By adding some work in the if statement (test2 function), even though the evaluation always false and so nothing has been done in the if block, I got 40X slow down compare to real nothing (test) in the if blocks.
function test(m::Array{Int8,2})
n = size(m)[1]
progress = 0
@inbounds for i in 1:n, j in i:n
nonoverlap = true
progress+=1
if progress%100000000==0
#do nothing
end
end
end
function test2(m::Array{Int8,2})
n = size(m)[1]
progress = 0
@inbounds for i in 1:n, j in i:n
nonoverlap = true
progress+=1
if progress%100000000==0
@printf("%d\n",progress)
end
end
end
m=convert(Array{Int8,2}, rand(0:1, 22, 1000))
benchmark test(m) and test(m2) results are attached. I am confused what are the extra running time comes from. Thanks.
I see that you have tried to quote your code, but it’s not quite right. Please take a look at this post to see how to format code for discourse: PSA: how to quote code with backticks
You should also remember to interpolate variables when using BenchmarkTools: @benchmark test($m), instead of @benchmark test(m).
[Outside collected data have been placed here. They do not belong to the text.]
Fixpoint find_prefix (fuel : nat) (i : Z) (base_path : path) (s : vfs_t) : option Z :=
  match fuel with
  | O => None
  | S fuel =>
      if i <? s.(s_vfs_count) then
        match s.(s_vfs) i with
        | None => find_prefix fuel (i + 1) base_path s
        | Some e =>
            if (plen base_path =? e.(path_prefix_len)) &&
               same_prefix base_path e.(path_prefix) e.(path_prefix_len) then Some i
            else find_prefix fuel (i + 1) base_path s
        end
      else None
  end.
Definition esp_vfs_unregister (base_path : path) (s : vfs_t) : esp_err_t * vfs_t :=
  match find_prefix (Z.to_nat VFS_MAX_COUNT) 0 base_path s with
  | Some i => esp_vfs_unregister_with_id i s
  | None => (ESP_ERR_INVALID_STATE, s)
  end.

(** ** Descriptors *)

(** First unused descriptor from [i]. *)
Fixpoint unused_fd (fuel : nat) (i : Z) (s : vfs_t) : option Z :=
  match fuel with
  | O => None
  | S fuel => if vfs_index (s.(s_fd_table) i) =? -1 then Some i else unused_fd fuel (i + 1) s
  end.
(** The fields assigned when a descriptor is taken. *)
Definition take_fd (i : Z) (perm : bool) (vfs_id lfd : Z) (s : vfs_t) : vfs_t :=
  let e := s.(s_fd_table) i in
  set_fd i (FdEntry perm e.(has_pending_close) e.(has_pending_select) vfs_id (u8 lfd)) s.

Definition esp_vfs_register_fd_with_local_fd (vfs_id lfd : Z) (perm : bool) (s : vfs_t)
    : esp_err_t * Z * vfs_t :=
  if (vfs_id <? 0) || (s.(s_vfs_count) <=? vfs_id) then (ESP_ERR_INVALID_ARG, -1, s) else
  match unused_fd (Z.to_nat MAX_FDS) 0 s with
  | None => (ESP_ERR_NO_MEM, -1, s)
  | Some i => (ESP_OK, i, take_fd i perm vfs_id (if 0 <=? lfd then lfd else i) s)
  end.
Definition esp_vfs_register_fd (vfs_id : Z) (s : vfs_t) : esp_err_t * Z * vfs_t :=
  esp_vfs_register_fd_with_local_fd vfs_id (-1) true s.
Definition esp_vfs_unregister_fd (vfs_id fd : Z) (s : vfs_t) : esp_err_t * vfs_t :=
  if (vfs_id <? 0) || (s.(s_vfs_count) <=? vfs_id) || (fd <? 0) || (MAX_FDS <=? fd)
  then (ESP_ERR_INVALID_ARG, s) else
  let item := s.(s_fd_table) fd in
  if item.(permanent) && (item.(vfs_index) =? vfs_id) && (item.(local_fd) =? fd)
  then (ESP_OK, set_fd fd FD_TABLE_ENTRY_UNUSED s) else (ESP_ERR_INVALID_ARG, s).

Definition get_vfs_for_index (index : Z) (s : vfs_t) : option vfs_entry_t :=
  if (index <? 0) || (s.(s_vfs_count) <=? index) then None else s.(s_vfs) index.
Definition fd_valid (fd : Z) : bool := (fd <? MAX_FDS) && (0 <=? fd).
Definition get_vfs_for_fd (fd : Z) (s : vfs_t) : option vfs_entry_t :=
  if fd_valid fd then get_vfs_for_index (vfs_index (s.(s_fd_table) fd)) s else None.
Definition get_local_fd (v : option vfs_entry_t) (fd : Z) (s : vfs_t) : Z :=
  match v with Some _ => if fd_valid fd then local_fd (s.(s_fd_table) fd) else -1 | None => -1 end.

(** ** Paths *)
Definition translate_path (e : vfs_entry_t) (src_path : path) : res path :=
  if negb (same_prefix src_path e.(path_prefix) e.(path_prefix_len)) then Fault FAssert
  else if plen src_path =? e.(path_prefix_len) then Ok [slash]
  else Ok (drop (Z.to_nat e.(path_prefix_len)) src_path).

(** One pass of [get_vfs_for_path] over slot [i]: the best slot so far and
    [best_match_prefix_len]. *)
Definition match_step (p : path) (s : vfs_t) (i : Z) (best : option Z * Z) : option Z * Z :=
  match s.(s_vfs) i with
  | None => best
  | Some e =>
      if e.(path_prefix_len) =? LEN_PATH_PREFIX_IGNORED then best
      else if (plen p <? e.(path_prefix_len)) ||
              negb (same_prefix p e.(path_prefix) e.(path_prefix_len)) then best
      else if (e.(path_prefix_len) =? 0) && bool_decide (fst best = None) then (Some i, snd best)
      else if (e.(path_prefix_len) <? plen p) &&
              negb (char_eqb (char_at p e.(path_prefix_len)) slash) then best
      else if snd best <? e.(path_prefix_len) then (Some i, e.(path_prefix_len))
      else best
  end.
Definition get_vfs_for_path (p : path) (s : vfs_t) : option Z :=
  fst (for_range 0 s.(s_vfs_count) (match_step p s) (None, -1)).

(** ** Calls *)

(** [CHECK_AND_CALL]: [None] when the method is missing. *)
Definition check_and_call (e : vfs_entry_t) (c : vfs_call) (w : W) : option (Z * W) :=
  if negb (v_has e.(vfs) c) then None
  else Some (v_run e.(vfs) (if v_ctx e.(vfs) then Some e.(ctx) else None) c w).
Definition call_or_enosys (e : vfs_entry_t) (c : vfs_call) (w : W) : Z * errno_t * W :=
  match check_and_call e c w with
  | None => (-1, ENOSYS, w)
  | Some (r, w) => (r, E_NONE, w)
  end.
It may not make a difference here, but in general, it does, and it removes the need to double-check if performance issues are due to the lack of interpolation.
When benchmarking it is important to be able to do some napkin math to figure out if the results one get are at all reasonable.
For example, here you have a double loop going doing 22 * 22 ~ 500 iterations. As a very rough estimate, we can say that a CPU can do 1 integer addition per cycle. So a 3 GHz CPU should be able to do 500 iterations in
500 / (3 * 10^9) * 10^9 ns which is approximately 170 ns. So clearly, getting a result of 4 ns is just not reasonable.
function test(m::Array{Int8,2})
n = size(m)[1]
progress = 0
@inbounds for i in 1:n, j in i:n
nonoverlap = true
progress+=1
if progress%100000000==0
#do nothing
end
end
end
function test2(m::Array{Int8,2})
n = size(m)[1]
progress = 0
@inbounds for i in 1:n, j in i:n
nonoverlap = true
progress+=1
if progress%100000000==0
@printf("%d\n",progress)
end
end
end
There is nothing going on inside this block, therefore it is not necessary to evaluate the condition. And therefore it is not necessary to evaluate the loop either. The whole function is basically optimized away.
Even though it’s alway false, you don’t know that a priori, so you still have to evaluate the condition at every step of the loop.
1+1 also doesn’t do anything visible from the caller. A compiler is free to optimize as much as it wants as long as it doesn’t change any observable result. This is known as the “as if” rule.
The @printf macro generates a ton of inline code (which is not great and should be fixed), you could try putting it in its own function and see if that helps at all.